そこに少女が三人が三つ葉のような配置で寝そべっていた。

 互いに違う方向を向き、岩の陰に隠れるようにして周囲を警戒していた。

 その少女達は華奢な体に似あわない『武装』をしており、そこ戦場であるということを申し訳程度主張していた。


 少女の一人がおそるおそるといった感じで口を開く。

「……あのぉ、ほんとに兵装はこれだけでよかったんでしょうかぁ?」

 しかし残る二人は無言のまま返事をしない。

 そのまま、しばらく無言の時間が続く、風の吹く音が妙に大きく聞こえる。

「あうぅ、あのぉ……メルカさぁん?」

「チッ、あたし宛てか、あのねまず声が小さいのよ、この暴風の中じゃ全然聞こえないの、あとは分かりづらいから次質問する時は回答者の名前を指名してよね、まだあるわあたしのことはリーダーって呼ぶようにいったよね? あ、あとあとそういう系の質問はブリーフィングの時に済ましておいて仕事場に出たら聞き返すことのないようにとも言ったよね、後……」

「リーダー、そのへんにしといてやりな、フィズィが涙目だ」


 メルカと呼ばれた少女が、最初に質問した少女、たったいまフィズィと呼ばれた少女にたたみかけるように話というか説教しているのを残るの一人の少女が止めにはいる。

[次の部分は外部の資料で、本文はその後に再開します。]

Lemma load_tables_run sink ms b :
  wf_broker b -> workers_normal b -> rooted b ->
  exists b', load_tables (exportSnapshot b) (new_broker sink ms) = (b', Ok tt) /\ restored sink b b'.
Proof.
  intros Hwf Hwn Hroot. destruct (exchange_view_entries b Hwf) as [Hkv _].
  set (b2 := exchanges_loaded sink ms b).
  exists (load_records (exportSnapshot b) b2). split.
  - unfold load_tables.
    rewrite (bind_ok _ _ _ _ _ (load_exchanges_run (jm_values (exchange_view b)) (new_broker sink ms)
      ltac:(simpl; rewrite (keyed_ids ex_id _ Hkv); apply (proj1 Hkv)))).
    rewrite bind_modify.
    match goal with |- m_bind _ _ ?b1 = _ => change b1 with b2 end.
    unfold m_bind at 1, m_gets. eapply bind_ok_eq; [reflexivity|]. apply load_legacy_roots_run.
    intros r Hr. change (br_exchangeObjs b2) with (jm_values (exchange_view b)).
    change (jm_values (br_exchanges b2)) with (jm_values (zip (map ex_id (jm_values (exchange_view b)))
      (seq 0 (length (jm_values (exchange_view b)))))) in Hr.
    rewrite jm_values_zip in Hr by (by rewrite length_map, length_seq).
    apply elem_of_seq in Hr as [_ Hlt]. destruct (lookup_lt_is_Some_2 _ _ Hlt) as [ex Hex].
    exists ex. split; [exact Hex|]. apply str_truthy_spec, Hroot. by eapply list_elem_of_lookup_2.
  - split; simpl.
    + exact (exchanges_loaded_view sink ms b Hwf).
    + by apply set_all_same, wf_messages.
    + by apply set_all_same, wf_proposals.
    + by apply set_all_same, wf_artifacts.
    + by apply set_all_same, wf_validations.
    + by apply set_all_same, wf_auditEvents.
    + rewrite (set_all_values wr_nodeId normalizeWorkerRecord) by (done || by apply wf_workers).
      transitivity (map (fun kw : string * WorkerRecord => kw) (br_workers b)); [|apply map_id].
      apply map_ext_in. intros [k w] Hin%list_elem_of_In. simpl. f_equal.
      eapply Hwn. apply jm_elem_get; [apply (wf_workers b Hwf)|exact Hin].
    + apply (set_all_values task_id normalizeTaskRecord); [by apply wf_tasks|done].
    + by apply set_all_same, wf_tombstones.
    + done.
Qed.

(** ** Active tasks survive *)

Lemma retention_keeps_active b id t :
  keyed task_id (br_tasks b) -> stored b id = Some t -> active t ->
  exists b', applyRetentionPolicy b = (b', Ok tt) /\ keyed task_id (br_tasks b') /\ stored b' id = Some t.
Proof.
  intros Hk Ht Ha.
  pose proof (retained_active_task cfg_retention (host_clock (br_ticks b)) (retention_view (tick b)) t) as Hret.
  exists (prune (retainedIds cfg_retention (host_clock (br_ticks b)) (retention_view (tick b))) (tick b)).
  split; [reflexivity|]. revert Hret. generalize (retainedIds cfg_retention (host_clock (br_ticks b))
    (retention_view (tick b))). intros r Hret. unfold stored, prune, pruneMapEntries. simpl.
  split; [by apply keyed_filter|]. rewrite jm_get_filter.
  assert (task_id t = id) as <- by by apply Hk.
  assert (in_set (ret_tasks r) (task_id t) = true) as ->; [|exact Ht].
  apply in_set_true, Hret; [|exact Ha]. by apply (keyed_value task_id).
Qed.

Lemma get_map_values {V} (f : V -> V) k (m : jsmap V) :
  jm_get k (map (fun kv => (kv.1, f kv.2)) m) = f <$> jm_get k m.
Proof. induction m as [|[k' v] m IH]; simpl; [done|]. by destruct (String.eqb k k'). Qed.

Lemma restart_keeps_active sink ms b id t :
  wf_broker b -> workers_normal b -> rooted b -> stored b id = Some t -> active t ->
  stored (restarted sink ms (exportSnapshot b)) id = Some (normalizeTaskRecord t).
Proof.
  intros Hwf Hwn Hroot Ht Ha. destruct (load_tables_run sink ms b Hwf Hwn Hroot) as (b1 & Hrun & Hr).
  assert (stored b1 id = Some (normalizeTaskRecord t)) as Ht1.
  { unfold stored in *. by rewrite (rs_tasks _ _ _ Hr), get_map_values, Ht. }
  assert (keyed task_id (br_tasks b1)) as Hk1.
  { rewrite (rs_tasks _ _ _ Hr). split.
    - unfold jm_wf, jm_keys. rewrite map_map. simpl. apply (wf_tasks b Hwf).
    - intros k v. rewrite get_map_values. destruct (jm_get k (br_tasks b)) as [t0|] eqn:Hg; [|done].
      intros [= <-]. exact (proj2 (wf_tasks b Hwf) k t0 Hg). }
  destruct (retention_keeps_active b1 id _ Hk1 Ht1 Ha) as (b2 & Hr2 & Hk2 & Ht2).
  destruct (retention_keeps_active b2 id _ Hk2 Ht2 Ha) as (b3 & Hr3 & _ & Ht3).
  unfold restarted, loadSnapshot.
  rewrite (bind_ok _ _ _ b2 tt) by (by rewrite (bind_ok _ _ _ _ _ Hrun)). by rewrite Hr3.
Qed.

「神輿はフィズィに甘過ぎ、もうチョイ辛く厳しくしたほうがいいわ。そうね世界一辛い唐辛子くらいな感じで」

「ひえぇ!?」

「メルカ、その分かりづらいギャグはやめろって言ってるだろう、というかお前の中ではギャグでも周りからしたらギャグになってないんだよ」


「……ごほん、まあいいわ話を元に戻しましょう。フィズィあんたなんで今更、装備のことなんか気にしてるのよ」

「いえだってぇ、相手は戦車がいっぱぁいみたいな話だったじゃないですかぁ、もうちょっと装甲とか厚くてもいいのかなぁって」

「あんたそれ以上装甲積めないじゃない」

 そもそもフィズィは巨大な壁の様な盾を持っているのだ。

「いえ私じゃなくってお二人が、神輿さんは接近戦タイプなのにぃ、いつもの追加装甲無しだなんてぇ」

 神輿の装備は手に持っているメカメカしい槍の柄と鍔だけしかない様なモノを一振りだけで他はなにも装備してはいない。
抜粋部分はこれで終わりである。